Background Studies from Asia, Europe and the USA indicate that widely available haematological parameters could be used to determine the clinical severity of Coronavirus disease 2019 (COVID-19) and predict management outcome. There is limited data from Africa on their usefulness in patients admitted to Intensive Care Units (ICUs).
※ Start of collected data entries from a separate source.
(** X3.  How a tag is read: the empty tag gives the field's name and no
    option; otherwise the text before the first comma is the name, the
    field's name standing in when it is empty, and the field is optional
    exactly when one of the following comma-separated segments is
    ["omitempty"], whatever the other segments are. *)
Theorem parseJSONTag_segments (fieldName name options : string) :
  comma_free name = true ->
  parseJSONTag fieldName "" = (fieldName, false) /\
  (name <> "" -> parseJSONTag fieldName name = (name, false)) /\
  parseJSONTag fieldName (String.append name (String "," options)) =
    (if decide (name = "") then fieldName else name,
     bool_decide ("omitempty" ∈ split_comma options)).
Proof.
  intros Hfree. split; [done|]. split.
  - intros Hne. unfold parseJSONTag.
    destruct (String.eqb_spec name "") as [E|_]; [done|].
    rewrite split_comma_free by done. simpl.
    by destruct (String.eqb_spec name "").
  - unfold parseJSONTag.
    destruct (String.eqb_spec (String.append name (String "," options)) "") as [E|_];
      [by destruct name|].
    rewrite split_comma_segment by done. simpl.
    rewrite has_omitempty_elem_of.
    destruct (String.eqb_spec name "") as [->|Hne]; simpl.
    + done.
    + by destruct (decide (name = "")).
Qed.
We performed an evaluation of baseline haematological parameters as prognostic biomarkers in ICU COVID-19 patients. Methods Demographic, clinical and laboratory data were collected prospectively on patients with confirmed COVID-19, admitted to the adult ICU in a tertiary hospital in Cape Town, South Africa, between March 2020 and February 2021. Robust Poisson regression methods and receiver operating characteristic (ROC) curves were used to explore the association of haematological parameters with COVID-19 severity and mortality. Results A total of 490 patients (median age 54.1 years) were included, of whom 237 (48%) were female. The median duration of ICU stay was 6 days and 309/490 (63%) patients died. Raised neutrophil count and neutrophil/lymphocyte ratio (NLR) were associated with worse outcome. Independent risk factors associated with mortality were age (ARR 1.01, 95%CI 1.0–1.02; p = 0.002); female sex (ARR 1.23, 95%CI 1.05–1.42; p = 0.008) and D-dimer levels (ARR 1.01, 95%CI 1.002–1.03; p = 0.016). Conclusions Our study showed that raised neutrophil count, NLR and D-dimer at the time of ICU admission were associated with higher mortality. Contrary to what has previously been reported, our study revealed females admitted to the ICU had a higher risk of mortality.